EFA: Etsy For Animals Etsy For Animals: ANiMAL MUNDi: The Tibetan Hot-spring Snake by Corinna of TheFrogBag

Etsy for Animals (EFA) aka Artists Helping Animals,

is a team of independent artists, craftspeople,

vintage sellers and craft suppliers on Etsy.com

who are dedicated to providing charitable relief to animals

by donating a portion of the profits from their shops

to an animal charity of their choosing,

and/or to EFA's featured Charity of the Month.

Wednesday, February 05, 2014

ANiMAL MUNDi: The Tibetan Hot-spring Snake by Corinna of TheFrogBag

by Corinna of TheFrogBag
Photos courtesy of Arkive.com & BBC

Tibetan Hot-spring Snake 

What’s whip thin, fish fast, and comfortably cozy almost all the time? Even snake enthusiasts may be unfamiliar with this week’s charismatic critter, the Tibetan hot-spring snake (Thermophis baileyi). 

Maxing out at two and a half feet long, this petite snake inhabits only about 10 sites in Tibet, all of them at over 14,000 feet elevation. How high is that? Picture Mt. Rainier or Pike’s Peak. Now imagine being a tiny animal that can’t make its own heat, stranded at the very top. I think, under the circumstances, I’d choose to spend my life in a hot spring too.

In reality, these snakes do move around, out of the water, through marshes and rocky areas, even across rivers. But they never venture far from the non-sulfurous springs where they hunt for fish and amphibians. Even the genus name, Thermophis, means “heat snake.”

Bizarrely, they don’t have any close cousins among other Asian reptiles. Their closest living relatives are all colubrids from South America. That’s because they probably diverged from other snakes about 28 million years ago, when colubrids still lived in Asia. Their brethren made the crossing over the Bering Land Bridge, leaving the Tibetan hot-spring snake behind. Who can blame them for staying? Life in a hot spring sounds like a pretty good deal. 

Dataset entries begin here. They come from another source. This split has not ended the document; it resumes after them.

(** What [create_chatter_tire_curve] returns once the builder has
    returned: the sample of every angle and its base force. *)
Lemma create_chatter_tire_curve_samples
  (chatter_start chatter_intensity chatter_frequency : R)
  (angles base : list R) (dy_ref fz0 ls_exp vertical_load : R) :
  create_realistic_tire_curve angles dy_ref fz0 ls_exp vertical_load
  = Ok base ->
  List.length base = List.length angles
  /\ create_chatter_tire_curve chatter_start chatter_intensity
       chatter_frequency angles dy_ref fz0 ls_exp vertical_load
     = Ok (map (fun p => chatter_sample chatter_start chatter_intensity
                           chatter_frequency (fst p) (snd p))
               (combine angles base)).
Proof.
  intros Hbase.
  assert (Hlen := create_realistic_tire_curve_length _ _ _ _ _ _ Hbase).
  split; [exact Hlen|].
  unfold create_chatter_tire_curve. rewrite Hbase. simpl.
  apply chatter_loop_same_length. symmetry. exact Hlen.
Qed.

Lemma nth_error_combine_inv (angles base : list R) (i : nat) (a : R) :
  List.length base = List.length angles ->
  nth_error angles i = Some a ->
  exists b, nth_error base i = Some b.
Proof.
  intros Hlen Ha.
  destruct (nth_error base i) as [b|] eqn:Hb; [eauto|].
  apply nth_error_None in Hb.
  assert (Hi : (i < List.length angles)%nat).
  { apply nth_error_Some. rewrite Ha. discriminate. }
  lia.
Qed.

(** X7 (propagation).  [create_chatter_tire_curve] fails exactly as the
    builder does, with the builder's exception, and otherwise returns a
    series of the length of the angle series: the overlay adds no
    failure of its own. *)
Theorem create_chatter_tire_curve_propagates
  (chatter_start chatter_intensity chatter_frequency : R)
  (angles : list R) (dy_ref fz0 ls_exp vertical_load : R) :
  match create_realistic_tire_curve angles dy_ref fz0 ls_exp vertical_load
  with
  | Raise e =>
      create_chatter_tire_curve chatter_start chatter_intensity
        chatter_frequency angles dy_ref fz0 ls_exp vertical_load = Raise e
  | Ok base =>
      exists out,
        create_chatter_tire_curve chatter_start chatter_intensity
          chatter_frequency angles dy_ref fz0 ls_exp vertical_load = Ok out
        /\ List.length out = List.length angles
  end.
Proof.
  destruct (create_realistic_tire_curve angles dy_ref fz0 ls_exp
              vertical_load) as [base | e] eqn:Hb.
  - destruct (create_chatter_tire_curve_samples chatter_start
                chatter_intensity chatter_frequency angles base
                dy_ref fz0 ls_exp vertical_load Hb) as (Hlen & Hout).
    eexists. split; [exact Hout|].
    rewrite length_map, length_combine, Hlen. apply Nat.min_id.
  - unfold create_chatter_tire_curve. rewrite Hb. reflexivity.
Qed.





(** X10 (onset).  With positive parameters and a start angle other than
    20.0, a non-negative sample that is exactly the start angle keeps
    its base force: the overlay sets in with amplitude zero. *)
Theorem create_chatter_tire_curve_onset
  (chatter_start chatter_intensity chatter_frequency : R)
  (angles base : list R) (dy_ref fz0 ls_exp vertical_load : R) :
  0 < dy_ref -> 0 < fz0 -> 0 < vertical_load ->
  chatter_start <> 20 -> 0 <= chatter_start ->
  create_realistic_tire_curve angles dy_ref fz0 ls_exp vertical_load
  = Ok base ->
  exists out,
    create_chatter_tire_curve chatter_start chatter_intensity
      chatter_frequency angles dy_ref fz0 ls_exp vertical_load = Ok out
    /\ forall (i : nat) (b : R),
         nth_error angles i = Some chatter_start ->
         nth_error base i = Some b ->
         nth_error out i = Some (Fin b).
Proof.
  intros Hd Hf Hl Hs Hpos Hb.
  destruct (create_chatter_tire_curve_samples chatter_start
              chatter_intensity chatter_frequency angles base
              dy_ref fz0 ls_exp vertical_load Hb) as (Hlen & Hout).
  eexists. split; [exact Hout|].
  intros i b Ha Hbi.
  rewrite nth_error_map,
    (nth_error_combine angles base i chatter_start b Ha Hbi).
  cbn [option_map fst snd]. f_equal.
  apply chatter_sample_onset; [exact Hs|].
  apply create_realistic_tire_curve_returned in Hb; [|assumption..].
  apply curve_loop_values in Hb. subst base.
  rewrite nth_error_map, Ha in Hbi. injection Hbi as <-.
  apply curve_value_range; [|exact Hpos].
  apply Rmult_lt_0_compat; [exact Hd | apply exp_pos].
Qed.

Lemma create_chatter_tire_curve_onset_example :
  exists out,
    create_chatter_tire_curve 10 0.15 2.0 [0; 10] 1.26 2494 0.8119 2494
    = Ok out
    /\ nth_error out 1
       = Some (Fin (curve_value (1.26 * Rpower (2494 / 2494) 0.8119) 10)).
Proof.
  assert (Hb :
    create_realistic_tire_curve [0; 10] 1.26 2494 0.8119 2494
    = Ok (map (curve_value (1.26 * Rpower (2494 / 2494) 0.8119)) [0; 10])).
  { rewrite create_realistic_tire_curve_valid by valid_parameters.
    apply curve_loop_unbound_ok. simpl. pick_branch; tauto. }
  destruct (create_chatter_tire_curve_onset 10 0.15 2.0
              [0; 10] _ 1.26 2494 0.8119 2494
              ltac:(lra) ltac:(lra) ltac:(lra) ltac:(lra) ltac:(lra) Hb)
    as (out & Hout & Hnth).
  exists out. split; [exact Hout|].
  apply (Hnth 1%nat); reflexivity.
Defined.

(** ** The brush model, continued *)

Lemma radians_increasing (a b : R) : a < b -> radians a < radians b.
Proof.
  intros Hab. unfold radians.
  apply Rmult_lt_compat_r; [|exact Hab].
  apply Rdiv_lt_0_compat; [exact PI_RGT_0 | lra].
Qed.

Lemma exp_neg_lt_1 (x : R) : x < 0 -> exp x < 1.
Proof. intros Hx. rewrite <- exp_0. apply exp_increasing. exact Hx. Qed.

(** X11 (brush shape).  With [dy_ref > 0], [friction_limit_angle > 0],
    [falloff_level] in [0, 1) and [falloff_speed > 0] the brush model
    stores a force that does not fall as the angle grows up to the
    limit angle, that never exceeds the peak
    [dy_ref * radians friction_limit_angle], and that stays at or above
    [peak * falloff_level] above the limit angle. *)
Theorem ac_tire_model_shape
  (dy_ref friction_limit_angle falloff_level falloff_speed a1 a2 : R) :
  0 < dy_ref -> 0 < friction_limit_angle ->
  0 <= falloff_level < 1 -> 0 < falloff_speed ->
  a1 < a2 ->
  let peak := dy_ref * radians friction_limit_angle in
  exists v1 v2,
    ac_tire_model dy_ref friction_limit_angle falloff_level falloff_speed
      [a1; a2] = [Fin v1; Fin v2]
    /\ (a2 <= friction_limit_angle -> v1 <= v2)
    /\ v1 <= peak /\ v2 <= peak
    /\ (friction_limit_angle < a1 ->
        peak * falloff_level <= v1 /\ peak * falloff_level <= v2).
Proof.
  intros Hd Hl [Hf0 Hf1] Hs H12 peak.
  set (tail := fun a =>
    peak * (falloff_level
            + (1 - falloff_level)
              * exp (- falloff_speed * (a - friction_limit_angle)
                     / friction_limit_angle))).
  assert (Hpeak : 0 < peak).
  { apply Rmult_lt_0_compat; [exact Hd | apply radians_pos; exact Hl]. }
  assert (Harg : forall a, friction_limit_angle < a ->
            - falloff_speed * (a - friction_limit_angle)
            / friction_limit_angle < 0).
  { intros a Ha.
    replace (- falloff_speed * (a - friction_limit_angle)
             / friction_limit_angle)
      with (- (falloff_speed * (a - friction_limit_angle)
               / friction_limit_angle)) by (field; lra).
    assert (0 < falloff_speed * (a - friction_limit_angle)
                / friction_limit_angle).
    { apply Rdiv_lt_0_compat; [apply Rmult_lt_0_compat|]; lra. }
    lra. }
  assert (Htail : forall a, friction_limit_angle < a ->
            peak * falloff_level <= tail a <= peak).
  { intros a Ha. unfold tail.
    assert (He := exp_neg_lt_1 _ (Harg a Ha)).
    assert (Hp := exp_pos (- falloff_speed * (a - friction_limit_angle)
                           / friction_limit_angle)).
    set (e := exp (- falloff_speed * (a - friction_limit_angle)
                   / friction_limit_angle)) in *.
    assert (Hx : falloff_level <= falloff_level + (1 - falloff_level) * e
                 <= 1) by nra.
    split.
    - apply Rmult_le_compat_l; lra.
    - rewrite <- (Rmult_1_r peak) at 2. apply Rmult_le_compat_l; lra. }
  assert (Hlin : forall a, a <= friction_limit_angle ->
            dy_ref * radians a <= peak).
  { intros a Ha. unfold peak. apply Rmult_le_compat_l; [lra|].
    destruct Ha as [Ha | ->]; [apply Rlt_le, radians_increasing, Ha | lra]. }
  unfold ac_tire_model. cbn [map].
  destruct (Rle_dec a2 friction_limit_angle) as [H2 | H2].
  - rewrite !ac_tire_sample_linear by lra.
    eexists; eexists. split; [reflexivity|].
    repeat split; try (intros; lra); try (apply Hlin; lra).
    intros _. apply Rmult_le_compat_l; [lra|].
    apply Rlt_le, radians_increasing. exact H12.
  - rewrite (ac_tire_sample_falloff _ _ _ _ a2) by lra.
    fold peak. fold (tail a2).
    destruct (Rle_dec a1 friction_limit_angle) as [H1 | H1].
    + rewrite ac_tire_sample_linear by lra.
      eexists; eexists. split; [reflexivity|].
      repeat split; try (intros; lra).
      * apply Hlin. lra.
      * apply Htail. lra.
    + rewrite (ac_tire_sample_falloff _ _ _ _ a1) by lra.
      fold peak. fold (tail a1).
      eexists; eexists. split; [reflexivity|].
      repeat split; try (intros; lra); apply Htail; lra.
Qed.

Lemma ac_tire_model_shape_example :
  exists v1 v2,
    ac_tire_model 1.26 8.5 0.6 8 [9; 12] = [Fin v1; Fin v2]
    /\ 1.26 * radians 8.5 * 0.6 <= v2 <= 1.26 * radians 8.5.
Proof.
  destruct (ac_tire_model_shape 1.26 8.5 0.6 8 9 12
              ltac:(lra) ltac:(lra) ltac:(lra) ltac:(lra) ltac:(lra))
    as (v1 & v2 & Hm & _ & _ & Hup & Hlow).
  exists v1, v2. split; [exact Hm|].
  split; [apply Hlow; lra | exact Hup].
Defined.

(** X13 (the driver's copy).  The comparison curve that
    [plot_load_sensitivity_analysis] computes in place is the brush
    model with limit angle 8.5, falloff level 0.6 and falloff speed 8,
    divided by [radians 8.5]: its value at 8.5 degrees is [dy_ref]
    itself. *)
Theorem current_ac_forces_is_scaled_brush_model
  (dy_ref : R) (angles : list R) :
  ac_tire_model dy_ref 8.5 0.6 8 angles
  = map (fun v => Fin (v * radians 8.5)) (current_ac_forces dy_ref angles)
  /\ current_ac_sample dy_ref 8.5 = dy_ref.
Proof.
  assert (Hr : radians 8.5 <> 0).
  { assert (0 < radians 8.5) by (apply radians_pos; lra). lra. }
  split.
  - unfold ac_tire_model, current_ac_forces. rewrite map_map.
    apply map_ext. intros a. unfold current_ac_sample.
    destruct (Rle_dec a 8.5) as [Hle | Hgt].
    + rewrite ac_tire_sample_linear by exact Hle. f_equal. field. exact Hr.
    + rewrite ac_tire_sample_falloff by lra. f_equal. ring.
  - unfold current_ac_sample.
    destruct (Rle_dec 8.5 8.5); [field; exact Hr | lra].
Qed.

(** ** Normalisation, continued *)

(** X14 (normalised series).  On a series with a strictly positive
    maximum every normalised entry is at most 1, and normalising the
    normalised series again leaves it unchanged. *)
Theorem normalize_forces_idempotent (forces : list R) (peak : R) :
  np_max forces = Ok peak -> 0 < peak ->
  let normalized := map (fun f => f / peak) forces in
  normalize_forces forces = Ok (map Fin normalized)
  /\ (forall f, In f normalized -> f <= 1)
  /\ normalize_forces normalized = Ok (map Fin normalized).
Proof.
  intros Hp Hpos normalized.
  assert (Hone : np_max normalized = Ok 1).
  { subst normalized. destruct forces as [|x rest]; [discriminate|].
    simpl in *. injection Hp as Hp. f_equal.
    rewrite fold_left_Rmax_div by exact Hpos. rewrite Hp. field. lra. }
  split; [|split].
  - rewrite (normalize_forces_nonzero_peak forces peak Hp) by lra.
    subst normalized. rewrite map_map. reflexivity.
  - intros f Hin. apply In_nth_error in Hin. destruct Hin as [i Hi].
    apply (np_max_upper_bound normalized 1 i f Hone Hi).
  - rewrite (normalize_forces_nonzero_peak normalized 1 Hone) by lra.
    f_equal. rewrite <- (map_id normalized) at 2. rewrite !map_map.
    apply map_ext. intros f. f_equal. field.
Qed.

Lemma normalize_forces_idempotent_example :
  normalize_forces (map (fun f => f / 4) [1; 2; 4])
  = Ok (map Fin (map (fun f => f / 4) [1; 2; 4])).
Proof.
  assert (Hp : np_max [1; 2; 4] = Ok 4).
  { simpl. f_equal. unfold Rmax.
    destruct (Rle_dec 1 2); [|lra].
    destruct (Rle_dec 2 4); [reflexivity | lra]. }
  apply (proj2 (proj2 (normalize_forces_idempotent [1; 2; 4] 4 Hp
                         ltac:(lra)))).
Defined.

(** On finite values [np.maximum] is [Rmax]. *)
Lemma np_maximum_finite (a b : R) :
  np_maximum (Fin a) (Fin b) = Fin (Rmax a b).
Proof.
  unfold np_maximum, Rmax. cbn [np_ltb].
  destruct (Rlt_dec a b), (Rle_dec a b); try reflexivity; try lra.
  f_equal. lra.
Qed.

Lemma np_maximum_nan_l (y : np_float) : np_maximum NaN y = NaN.
Proof. reflexivity. Qed.

Lemma np_maximum_nan_r (x : np_float) : np_maximum x NaN = NaN.
Proof. destruct x; reflexivity. Qed.

Lemma fold_left_np_maximum_nan (rest : list np_float) :
  fold_left np_maximum rest NaN = NaN.
Proof. induction rest as [|y rest IH]; simpl; [reflexivity | exact IH]. Qed.

(** A NaN entry makes the maximum NaN. *)
Lemma np_max_float_nan (forces : list np_float) :
  In NaN forces -> np_max_float forces = Ok NaN.
Proof.
  destruct forces as [|x rest]; [contradiction|].
  simpl. intros Hin. f_equal. revert x Hin.
  induction rest as [|y rest IH]; intros x Hin.
  - destruct Hin as [-> | []]. reflexivity.
  - simpl. destruct Hin as [-> | [-> | Hin]].
    + apply fold_left_np_maximum_nan.
    + rewrite np_maximum_nan_r. apply fold_left_np_maximum_nan.
    + apply IH. right. exact Hin.
Qed.

Lemma normalize_chatter_forces_nan (forces : list np_float) :
  In NaN forces ->
  normalize_chatter_forces forces = Ok (map (fun _ => NaN) forces).
Proof.
  intros Hin. unfold normalize_chatter_forces.
  rewrite (np_max_float_nan forces Hin). cbn [bind]. f_equal.
  apply map_ext. intros f. destruct f; reflexivity.
Qed.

Sadly, climate change and the expanding use of geothermal energy is threatening the hot-spring snake’s limited habitat, resulting in their classification as “vulnerable” on the IUCN Red List. The fact that most people have never even heard of them makes the listing even more frightening. But hopefully, with more awareness and knowledge, this little snake will be enjoying its strange, comfortable lifestyle for many generations to come.